食い気味に、"兄ちゃん"とケイオスさんの側に移動する。
「ユノー……」
"兄ちゃん"が困った顔をしたが、それでも「あっち行け」とは言われない。
俺は知っている。
この"兄ちゃん"は、ユノー君に甘い。
「少し雑事があってな。私は"地球"に立ち寄ることになった」
(――――!!)
思わぬ宣言。異星人、地球来訪。じゃなくって!!
「地球、近いの? ここから」
宇宙空間なんて、土地勘なさ過ぎて、見ててもどこかさっぱりわかんなかったけども。というより、そもそも、右も左も、上下の区別すらつかないけども。
地球が行ける距離なのなら、ぜひともうちに帰りたい!!
あれ? でも待って。

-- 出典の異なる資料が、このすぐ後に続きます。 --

(** A connection that was alive before the call still is: no call goes on with a
    connection it has freed or closed. *)
Definition persists (cs : list TcpConn) (j : nat) (c : TcpConn) : Prop :=
  forall c0, cs !! j = Some c0 ->
    (in_use c0 = true -> in_use c = true) /\ (state c = Closed -> state c0 = Closed).

Inductive slot_run (cs : list TcpConn) (j : nat) : TcpConn -> list label -> TcpConn -> Prop :=
| run_nil c : slot_run cs j c [] c
| run_snoc c ls c1 l c2 :
    slot_run cs j c ls c1 -> persists cs j c1 -> slot_step cs j c1 l c2 -> slot_run cs j c (ls ++ [l]) c2.

(** ** Well-formedness *)

Record conn_ok (c : TcpConn) : Prop := {
  co_tx : send_ok (tx c);
  co_rx : recv_ok (rx c);
  co_backlog : length (backlog c) = MAX_BACKLOG;
  co_backlog_len : (backlog_len c <= MAX_BACKLOG)%nat;
  co_backlog_ids : Forall id_ok (backlog c);
  co_listener : id_ok (listener_id c);
  co_retries : 0 <= retrans_count (timers c) <= MAX_RETRIES;
  co_ports : is_u16 (local_port (addr c)) /\ is_u16 (remote_port (addr c));
  co_rto : BASE_RTO_TICKS <= rto_ticks (timers c) <= MAX_RTO_TICKS;
}.

Definition table_ok (cs : list TcpConn) : Prop := length cs = MAX_TCP_CONNS /\ Forall conn_ok cs.

Lemma conn_new_ok : conn_ok TcpConn_new.
Proof.
  pose proof send_cap_pos. pose proof recv_cap_pos.
  split; try split; cbn; rewrite ?length_replicate; try lia; try done.
  all: try (repeat constructor; done). all: unfold MAX_RETRIES, BASE_RTO_TICKS, MAX_RTO_TICKS; lia.
Qed.

Lemma CONNS_ok : table_ok (conns CONNS).
Proof. split; [apply length_replicate|]. apply Forall_replicate, conn_new_ok. Qed.


Lemma set_una_ok a s : send_ok s -> send_ok (set_una a s).
Proof. intros []. by split. Qed.
Lemma set_sent_ok n s : send_ok s -> (n <= send_buffered s)%nat -> send_ok (set_sent n s).
Proof. intros [] ?. by split. Qed.
Lemma set_next_ok n r : recv_ok r -> recv_ok (set_next n r).
Proof. intros []. by split. Qed.

Lemma back_off_ok f t :
  0 <= retrans_count t < MAX_RETRIES -> BASE_RTO_TICKS <= rto_ticks t <= MAX_RTO_TICKS ->
  0 <= retrans_count (back_off f t) <= MAX_RETRIES /\ BASE_RTO_TICKS <= rto_ticks (back_off f t) <= MAX_RTO_TICKS.
Proof.
  unfold MAX_RETRIES, BASE_RTO_TICKS, MAX_RTO_TICKS. intros Hr Ht. cbn.
  rewrite wrap8_id, wrap32_id by (unfold is_u8, is_u32; lia). unfold MAX_RTO_TICKS. lia.
Qed.

Lemma fresh_timer_ok d t :
  0 <= retrans_count (fresh_timer d t) <= MAX_RETRIES /\
  BASE_RTO_TICKS <= rto_ticks (fresh_timer d t) <= MAX_RTO_TICKS.
Proof. unfold MAX_RETRIES, BASE_RTO_TICKS, MAX_RTO_TICKS. cbn. unfold BASE_RTO_TICKS. lia. Qed.

Create HintDb tcp.
#[export] Hint Resolve co_tx co_rx set_una_ok set_sent_ok set_next_ok : tcp.

Lemma set_in_use_ok b c : conn_ok c -> conn_ok (set_in_use b c).
Proof. intros []. by split. Qed.
Lemma set_state_ok s c : conn_ok c -> conn_ok (set_state s c).
Proof. intros []. by split. Qed.
Lemma set_addr_ok a c : conn_ok c -> is_u16 (local_port a) -> is_u16 (remote_port a) -> conn_ok (set_addr a c).
Proof. intros [] ? ?. by split. Qed.
Lemma set_fins_ok f c : conn_ok c -> conn_ok (set_fins f c).
Proof. intros []. by split. Qed.
Lemma set_listener_ok b c : conn_ok c -> conn_ok (set_listener b c).
Proof. intros []. by split. Qed.
Lemma set_tx_ok s c : conn_ok c -> send_ok s -> conn_ok (set_tx s c).
Proof. intros [] ?. by split. Qed.
Lemma set_rx_ok r c : conn_ok c -> recv_ok r -> conn_ok (set_rx r c).
Proof. intros [] ?. by split. Qed.
Lemma set_fresh_ok d c t : conn_ok c -> conn_ok (set_timers (fresh_timer d t) c).
Proof. intros []. destruct (fresh_timer_ok d t). by split. Qed.
Lemma set_deadline_ok d c : conn_ok c -> conn_ok (set_timers (set_deadline d (timers c)) c).
Proof. intros []. by split. Qed.
Lemma set_time_wait_ok d c : conn_ok c -> conn_ok (set_timers (set_time_wait d (timers c)) c).
Proof. intros []. by split. Qed.
Lemma set_backlog_ok b n c :
  conn_ok c -> length b = MAX_BACKLOG -> (n <= MAX_BACKLOG)%nat -> Forall id_ok b -> conn_ok (set_backlog b n c).
Proof. intros [] ? ? ?. by split. Qed.
#[export] Hint Resolve set_in_use_ok set_state_ok set_fins_ok set_listener_ok set_tx_ok set_rx_ok
  set_fresh_ok set_deadline_ok set_time_wait_ok conn_new_ok : tcp.

Lemma establish_ok a c : conn_ok c -> conn_ok (establish a c).
Proof. intros Hc. unfold establish. apply set_fresh_ok, set_state_ok, set_tx_ok; [done|].
  apply set_sent_ok; [by apply set_una_ok, co_tx|cbn; lia].
Qed.

Lemma fin_acked_ok now c : conn_ok c -> conn_ok (fin_acked now c).
Proof. intros Hc. unfold fin_acked. destruct (state c); cbn [state set_state set_timers]; auto 8 with tcp. Qed.

Lemma advance_le x n : (Z.to_nat (Z.min x (Z.of_nat n)) <= n)%nat.
Proof. lia. Qed.

Lemma on_ack_ok now sg c : conn_ok c -> conn_ok (on_ack now sg c).
Proof.
  intros Hc. unfold on_ack. destruct (_ && _); [|done]. cbv zeta.
  set (n := Z.to_nat _). destruct (send_buf_consume_spec n (tx c)) as [Hs _]; [by apply co_tx|apply advance_le|].
  destruct (_ && _); auto using fin_acked_ok with tcp.
Qed.

Lemma on_data_ok sg c : conn_ok c -> exists c' b, on_data sg c = Done (c', b) /\ conn_ok c'.
Proof.
  intros Hc. unfold on_data. destruct (_ && _); [|by eauto].
  destruct (recv_buf_write_spec (payload_bytes sg) (rx c) (co_rx _ Hc)) as (n & r & -> & Hr & _).
  osimpl. eauto 6 with tcp.
Qed.

Lemma on_fin_ok now sg c : conn_ok c -> conn_ok (fst (on_fin now sg c)).
Proof.
  intros Hc. unfold on_fin. destruct (_ && _); [|done]. cbn [fst].
  set (c1 := set_rx _ c). set (c2 := set_fins _ c1). set (c3 := set_state _ c2).
  assert (conn_ok c3) by (unfold c3, c2, c1; auto 8 with tcp). destruct (state c3); auto 8 with tcp.
Qed.

Lemma on_segment_ok now1 now2 sg c :
  conn_ok c -> exists c' b, on_segment now1 now2 sg c = Done (c', b) /\ conn_ok c'.
Proof.
  intros Hc. unfold on_segment.
  destruct (on_data_ok sg _ (on_ack_ok now1 sg c Hc)) as (c1 & b & -> & H1). osimpl.
  pose proof (on_fin_ok now2 sg c1 H1). destruct (on_fin now2 sg c1). eauto.
Qed.

Lemma on_syn_sent_ok sg c c' : conn_ok c -> on_syn_sent sg c = Some c' -> conn_ok c'.
Proof. unfold on_syn_sent. intros Hc. destruct (_ && _); [|done]. intros [= <-]. auto using establish_ok with tcp. Qed.

Lemma expire_ok now c : conn_ok c -> conn_ok (fst (expire now c)).
Proof.
  intros Hc. unfold expire. destruct (in_use c); [|done]. cbn [negb].
  assert (Hb : forall f s, send_ok s -> (MAX_RETRIES <=? retrans_count (timers c)) = false ->
    conn_ok (set_timers (back_off f (timers c)) (set_tx s c))).
  { intros f s Hs Hr. destruct (back_off_ok f (timers c)); [destruct Hc; lia|by apply Hc|].
    destruct Hc. by split. }
  assert (Hb' : forall f, (MAX_RETRIES <=? retrans_count (timers c)) = false ->
    conn_ok (set_timers (back_off f (timers c)) c)).
  { intros f Hr. destruct (back_off_ok f (timers c)); [destruct Hc; lia|by apply Hc|]. destruct Hc. by split. }
  assert (Hz : send_ok (set_sent 0 (tx c))) by (apply set_sent_ok; [by apply co_tx|lia]).
  destruct (state c); repeat match goal with |- context [if ?b then _ else _] => destruct b eqn:? end;
    cbn [fst]; auto 8 with tcp.
Qed.

Lemma next_segment_ok now c :
  conn_ok c -> exists next, next_segment now c = Done next /\ forall seg c', next = Some (seg, c') -> conn_ok c'.
Proof.
  intros Hc. unfold next_segment. destruct (_ || _); [by exists None|]. cbv zeta.
  pose proof (co_tx _ Hc) as Ht. pose proof (so_sent _ Ht).
  destruct (Nat.ltb_spec 0 (send_buffered (tx c) - sent_count (tx c))).
  - rewrite send_buf_peek_spec by (done || lia). osimpl. eexists. split; [reflexivity|].
    intros seg c' [= <- <-].
    set (data := take _ _). assert (length data <= send_buffered (tx c) - sent_count (tx c))%nat.
    { unfold data. rewrite length_take, length_drop, unacked_length. lia. }
    assert (Hn : conn_ok (set_tx (set_sent (sent_count (tx c) + length data) (tx c)) c))
      by (apply set_tx_ok; [done|]; apply set_sent_ok; [done|lia]).
    destruct (_ =? 0); [exact (set_deadline_ok _ _ Hn)|exact Hn].
  - destruct (_ && _); eexists; (split; [reflexivity|]); [|done]. intros seg c' [= <- <-].
    apply set_state_ok. apply (set_deadline_ok _ (set_fins _ c)). by apply set_fins_ok.
Qed.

今の言い方。
"兄ちゃん"が行くの? 俺じゃなくて? 俺のこの謎現象が解明されたとか、そういう話じゃないわけ?
「近い。早めに戻るから、ユノーは船で待っててくれ」
NOォォォォォォ!!
何言ってんの? 何をおっしゃってくれちゃってるの? 皇子様。
地球だよ? 俺が行かなくて、どうすんの? 逆にあんたは何しに行くの?
俺を置いてくとか、とんでもない。
俺、ずっと"地球人です"って言ってんじゃん。
しかも、狙われてるかも知んない人間に対して、ひとり待てとはご無体な!!
焦ったままに、俺は叫んだ。
「俺も行く!!」
最初のコメントを投稿しよう!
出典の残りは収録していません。